Collected data entries:
━━━━━━━━
(** *** [validate_openbanking_compliance] *)

Module ObPatterns.
Definition consent : list string := ["consents?"; "scope"; "expiration"].
Definition customer : list string :=
  ["customer[_\s]?data"; "personal[_\s]?data"; "identifica[cç][ãa]o"].
Definition accounts : list string := ["accounts?"; "balance"; "transactions"].
Definition security : list string :=
  ["oauth|oauth2"; "token"; "scope"; "redirect[_\s]?uri"].
End ObPatterns.

Definition ob_code (raw : string) (flags : bool * bool * bool * bool)
  : bool * bool * bool * bool :=
  let content := lower raw in
  let '(consent_api, customer_api, accounts_api, security_implementation) := flags in
  (if any (fun p => Re.search p content) ObPatterns.consent
   then true else consent_api,
   if any (fun p => Re.search p content) ObPatterns.customer
   then true else customer_api,
   if any (fun p => Re.search p content) ObPatterns.accounts
   then true else accounts_api,
   if any (fun p => Re.search p content) ObPatterns.security
   then true else security_implementation).

Definition ob_docs : list (list string) :=
  [["openbanking.md"]; ["open_banking.md"]; ["docs"; "openbanking"];
   ["openbanking_spec.md"]].

Definition validate_openbanking_compliance (t : tree) : M results unit :=
  modify (add_check "openbanking") ;;
  let ob_score := 0 in
  flags <- lift (for_each_try ob_code (code_files t) (false, false, false, false)) ;;
  let '(consent_api, customer_api, accounts_api, security_implementation) := flags in
  ob_score <- check consent_api 25
    (on_openbanking (fun c => with_issue c "Missing Open Banking consent API"))
    ob_score ;;
  ob_score <- check customer_api 20
    (add_recommendation "Implement Open Banking customer data endpoints")
    ob_score ;;
  ob_score <- check accounts_api 20
    (add_recommendation "Implement Open Banking accounts endpoints")
    ob_score ;;
  ob_score <- check security_implementation 25
    (on_openbanking
       (fun c => with_issue c "Missing Open Banking security implementation"))
    ob_score ;;
  let ob_doc_found := any (exists_ t) ob_docs in
  ob_score <- check ob_doc_found 10
    (add_recommendation "Create Open Banking implementation documentation")
    ob_score ;;
  modify (on_openbanking (fun c => with_score c ob_score)) ;;
  warn_below_70 "Open Banking" ob_score.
━━━━━━━━
Could you return exactly the stretch of the data above that starts at the line with "(on_openbanking (fun c => with_issue" and ends at the line with "ob_score <- check ob_doc_found 10", both lines included?

_Exercise result_
    (on_openbanking (fun c => with_issue c "Missing Open Banking consent API"))
    ob_score ;;
  ob_score <- check customer_api 20
    (add_recommendation "Implement Open Banking customer data endpoints")
    ob_score ;;
  ob_score <- check accounts_api 20
    (add_recommendation "Implement Open Banking accounts endpoints")
    ob_score ;;
  ob_score <- check security_implementation 25
    (on_openbanking
       (fun c => with_issue c "Missing Open Banking security implementation"))
    ob_score ;;
  let ob_doc_found := any (exists_ t) ob_docs in
  ob_score <- check ob_doc_found 10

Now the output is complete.